For canonical classes of nonlinear systems—continuous families of periodic orbits, limit cycles, and systems with coexisting attractors—an explicit construction enables global linearization using a finite-dimensional linear system of dimension at most $N+1$ (where $N$ is the original phase space dimension) (Breunung et al., 2024).
The encoder and decoder maps $\Phi, \Phi^{-1}$ can be effectively learned using small, feedforward, hyperbolic tangent-based architectures, trained to machine precision via Levenberg–Marquardt optimization.
Empirical errors for such learned representations are consistently low (e.g., $\leq5\%$ for the nonlinear pendulum, $\leq6\%$ for forced Duffing), and the approach generalizes the local scope of classical analytic linearization by leveraging global nonlinear phase space structure (Breunung et al., 2024, Ahmed et al., 2022).
Extensions to higher-dimensional quasi-periodic tori or genuinely chaotic dynamics remain open, with expected need for additional coordinates per incommensurate frequency or infinite-dimensional (Koopman-style) lifts (Breunung et al., 2024).

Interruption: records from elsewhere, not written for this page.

(** No handler touches the request counter or the duration histogram. *)
Lemma dispatch_answers r (w : World S) :
  exists res w1,
    dispatch r w = (Resolved res, w1)
    /\ httpRequestsCounter (metrics w1) = httpRequestsCounter (metrics w)
    /\ requestDurationHistogram (metrics w1)
       = requestDurationHistogram (metrics w).
Proof.
  destruct (dispatch_metrics r w) as (res & w1 & Hrun & Hm).
  exists res, w1. split; [done|].
  by destruct Hm as [(-> & _)|[(-> & _)|[(-> & _)|(-> & _)]]].
Qed.

(** C2.  A submission that a structural check or the moderation filter
    rejects is answered with status 400 and leaves the database as it
    was: among the calls the request makes there is no [addQuote], and
    the added-quotes counter stands. *)
Theorem rejected_submission_leaves_store sub (w : World S) c :
  first_failure sub = Some c ->
  exists res w' made,
    post_quote (Some sub) w = (Resolved res, w')
    /\ statusCode res = 400%N
    /\ store w' = store w
    /\ calls w' = calls w ++ made
    /\ (forall t a, Call_addQuote t a ∉ made)
    /\ quotesAddedCounter (metrics w') = quotesAddedCounter (metrics w).
Proof.
  intros Hf. destruct (is_moderation c) eqn:Hc.
  - destruct c; try discriminate Hc.
    rewrite post_quote_moderation by assumption.
    eexists _, _, [_]. repeat split; try reflexivity.
    intros t a [=]%list_elem_of_singleton.
  - rewrite (post_quote_structural sub w c) by assumption.
    exists (rejection c sub), w, []. rewrite app_nil_r.
    repeat split; try reflexivity.
    + by destruct c.
    + intros t a Hin. by apply not_elem_of_nil in Hin.
Qed.

(** C3.  Over all routes, the blocked counter goes up by one exactly on
    the submissions the moderation filter rejects and stands otherwise;
    a submission that fails a structural check changes nothing at all,
    so the filter is not called for it, while one that passes them is
    put to the filter once. *)
Theorem blocked_counter_counts_moderation r (w : World S) :
  let w' := snd (dispatch r w) in
  profanityBlockedCounter (metrics w')
  = (profanityBlockedCounter (metrics w)
     + (if moderation_rejects r then 1 else 0))%nat
  /\ (forall sub c, r = POST_quote (Some sub) -> first_failure sub = Some c ->
        if is_moderation c
        then calls w' = calls w ++ [Call_validateQuote (as_string (text sub))
                                                       (as_string (author sub))]
             /\ fst (dispatch r w) = Resolved (rejection Moderation sub)
        else w' = w).
Proof.
  cbv zeta. split.
  - destruct (dispatch_metrics r w) as (res & w1 & -> & Hm). cbn [snd].
    destruct Hm as [(-> & -> & _)|[(-> & ->)|[(-> & -> & _)|(-> & -> & _)]]];
      simpl; lia.
  - intros sub c -> Hf. simpl. destruct (is_moderation c) eqn:Hc.
    + destruct c; try discriminate Hc.
      rewrite post_quote_moderation by assumption. by split.
    + by rewrite (post_quote_structural sub w c).
Qed.

End Handlers.

(** ** Random quotes and the empty store *)

Lemma get_quote_empty (w : World MemDb.t) :
  MemDb.quotes (store w) = [] ->
  get_quote w = (Resolved not_found, log_call Call_getRandomQuote w).
Proof.
  intros He. rewrite get_quote_run. simpl. unfold MemDb.getRandomQuote.
  rewrite He. reflexivity.
Qed.
(** * jira_airflow_generator: ticket text to scheduler job, verified model

    A shallow embedding of [schedule_parser.py], [sql_generator.py] and the
    job assembly of [advertiser_report_generator.py].

    Python [str] values are lists of characters.  The texts of the model
    are ASCII texts: [lower], [isspace], [isdigit], [title] and the regex
    classes [\s], [\d] are those of CPython on the characters 0..127, and a
    character above 127 is a plain symbol (no case, not a blank, not a
    digit); [int] reads a run of digits of any length, where the
    interpreter stops at 4300.  [ascii_text] and [int_max_str_digits] name
    these two limits in the statements that depend on them.
    A pandas Series of strings is a list of strings in index order; a
    raised exception is the [Raise] outcome of a [result]. *)

From Stdlib Require Import List Ascii String ZArith Lia Bool Arith PeanoNat.
Import ListNotations.

Open Scope string_scope.
Open Scope nat_scope.
Open Scope list_scope.

(** [length] is the length of a list throughout (strings are lists). *)
Abbreviation length := Datatypes.length (only parsing).

(** ** Python strings *)

Module PyStr.

Definition str := list ascii.

Definition lit (s : string) : str := list_ascii_of_string s.

Definition code (c : ascii) : nat := nat_of_ascii c.

(** [str.isspace] on one character: TAB..CR, FS..US and the blank; the regex
    class [\s] is the same set for [str] patterns. *)
Definition is_space (c : ascii) : bool :=
  let n := code c in
  ((9 <=? n) && (n <=? 13)) || ((28 <=? n) && (n <=? 32)).

Definition is_digit (c : ascii) : bool :=
  let n := code c in (48 <=? n) && (n <=? 57).

Definition is_upper (c : ascii) : bool :=
  let n := code c in (65 <=? n) && (n <=? 90).

Definition is_lower (c : ascii) : bool :=
  let n := code c in (97 <=? n) && (n <=? 122).

Definition is_alpha (c : ascii) : bool := is_upper c || is_lower c.

Definition lower_char (c : ascii) : ascii :=
  if is_upper c then ascii_of_nat (code c + 32) else c.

In this context, DLNs function as nonlinear encoders/decoders for coordinate change, enabling global linear modeling in cases where analytic linearization is fundamentally limited.

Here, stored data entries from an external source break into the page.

(** X15: [_analyze_file] never raises and logs at most one record; it
    returns a record exactly for a path whose name is neither hidden nor
    temporary, whose suffix is an Excel suffix, and whose [stat()] and
    modification time can be read. *)
Theorem analyze_file_never_raises fs self p log :
  exists o recs,
    _analyze_file fs self p log = (Py.Ok o, (log ++ recs)%list)
    /\ (length recs <= 1)%nat
    /\ (o <> None <->
        hidden p = false /\ temporary p = false /\ excel_suffix p = true
        /\ exists st mt,
             FileSystem.stat fs p = Py.Ok st
             /\ FileSystem.fromtimestamp fs (Stat.st_mtime st) = Py.Ok mt).
Proof.
  destruct (analyze_file_cases fs self p log)
    as [[Hskip ->] | (Hh & Ht & Hx & [(e & Hfail & ->) | (st & mt & Hst & Hmt & ->)])].
  - exists None, []. rewrite app_nil_r. split; [reflexivity|]. split; [cbn; lia|].
    split; [congruence|]. intros (Hh & Ht & Hx & _). rewrite Hh, Ht, Hx in Hskip. discriminate.
  - eexists None, [_]. split; [reflexivity|]. split; [cbn; lia|].
    split; [congruence|]. intros (_ & _ & _ & st & mt & Hst & Hmt).
    destruct Hfail as [Hfail | (st' & Hst' & Hfail)]; congruence.
  - eexists (Some _), [_]. split; [reflexivity|]. split; [cbn; lia|].
    split; [|discriminate]. intros _. do 3 (split; [assumption|]). eauto.
Qed.

(** X16: a hidden file, a temporary file and a file with another suffix
    are skipped without a trace: [None] is returned and nothing is
    logged. *)
Theorem skipped_without_record fs self p log :
  hidden p || temporary p || negb (excel_suffix p) = true ->
  _analyze_file fs self p log = (Py.Ok None, log).
Proof.
  intros H.
  destruct (analyze_file_cases fs self p log) as [[_ Hrun] | (Hh & Ht & Hx & _)];
    [exact Hrun|].
  rewrite Hh, Ht, Hx in H. discriminate.
Qed.
(** * Option strategy analyzer: payoff, break-even, margin and return engine

    A shallow embedding of the numerical core of [app.py]
    ([calculate_payoff], [find_break_even_points], [calculate_us_margin] and
    the main-panel computations [S], [pnl_currency], [cost_basis],
    [roi_per_point], [total_roi]) together with the properties stated for it.

    Numbers.  The program computes on Python numbers and numpy [float64]
    arrays.  Finite numbers are embedded as exact rationals ([Q], compared
    with [==]); rounding is not modelled, except where a result hinges on
    it: the number of points of the price grid and its last point, for which
    [Float64] gives the same computation on binary64 numbers.  The two
    non-finite values the program creates on purpose, [float('inf')] and
    [np.nan], are constructors of [pyfloat].  A numpy one-dimensional array
    is a [list]. *)

From Stdlib Require Import QArith Qround Qabs Qminmax Lqa.
From Stdlib Require Import List String Ascii Bool Arith Lia ZArith.
From Stdlib Require Import Sorting.Sorted Sorting.Permutation.
From Stdlib Require PrimFloat FloatOps SpecFloat Uint63.
Import ListNotations.

Local Open Scope Q_scope.

(** ** Python runtime: exceptions *)

Module Py.

Inductive pyerr : Type :=
| IndexError
| ValueError
| ZeroDivisionError.

Inductive result (A : Type) : Type :=
| Ok (a : A)
| Raise (e : pyerr).

Arguments Ok {A} a.
Arguments Raise {A} e.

7. Broader Implications and Limitations

Nonlinear dynamics in deep linear networks have far-reaching implications:

They provide an exactly solvable foundation for analyzing training-phase structure, layerwise synchronization, implicit complexity control, and initialization effects in modern deep learning (Saxe et al., 2013, Ji et al., 2018, Basu et al., 2019, Jacot et al., 2021).
Analytical tractability enables formal analysis of generalization dynamics, transfer learning benefits and negative interference, and the construction of non-gradient algorithms that can outperform traditional GD in certain regimes (Lampinen et al., 2018).
The techniques for global linearization of nonlinear systems via learned deep encoders demonstrate an overview between classical dynamical systems theory and modern deep learning architectures, with potential for broad application in control, identification, and scientific computing (Breunung et al., 2024, Ahmed et al., 2022).

However, several limitations remain:

The structure of the loss landscape and the phase transitions induced by initialization and architecture are specific to the linear or piecewise-linear setting.
Extensions to general nonlinearities, chaotic systems, or arbitrary global embeddings require fundamentally new mathematical approaches; many open questions remain, particularly concerning the tractability of high-dimensional, non-linearly gated or attention-based architectures.
Most direct analytic results pertain to continuous-time and infinitely wide limits; finite-sample, finite-width corrections require more nuanced treatment (Li et al., 2022).

Nonlinear dynamics in deep linear networks thus epitomize the subtlety and complexity of deep learning, illustrating how simple function classes can engender rich, highly nonlinear optimization phenomena and pose as tractable proxies for unraveling the implicit mechanisms at the heart of contemporary AI.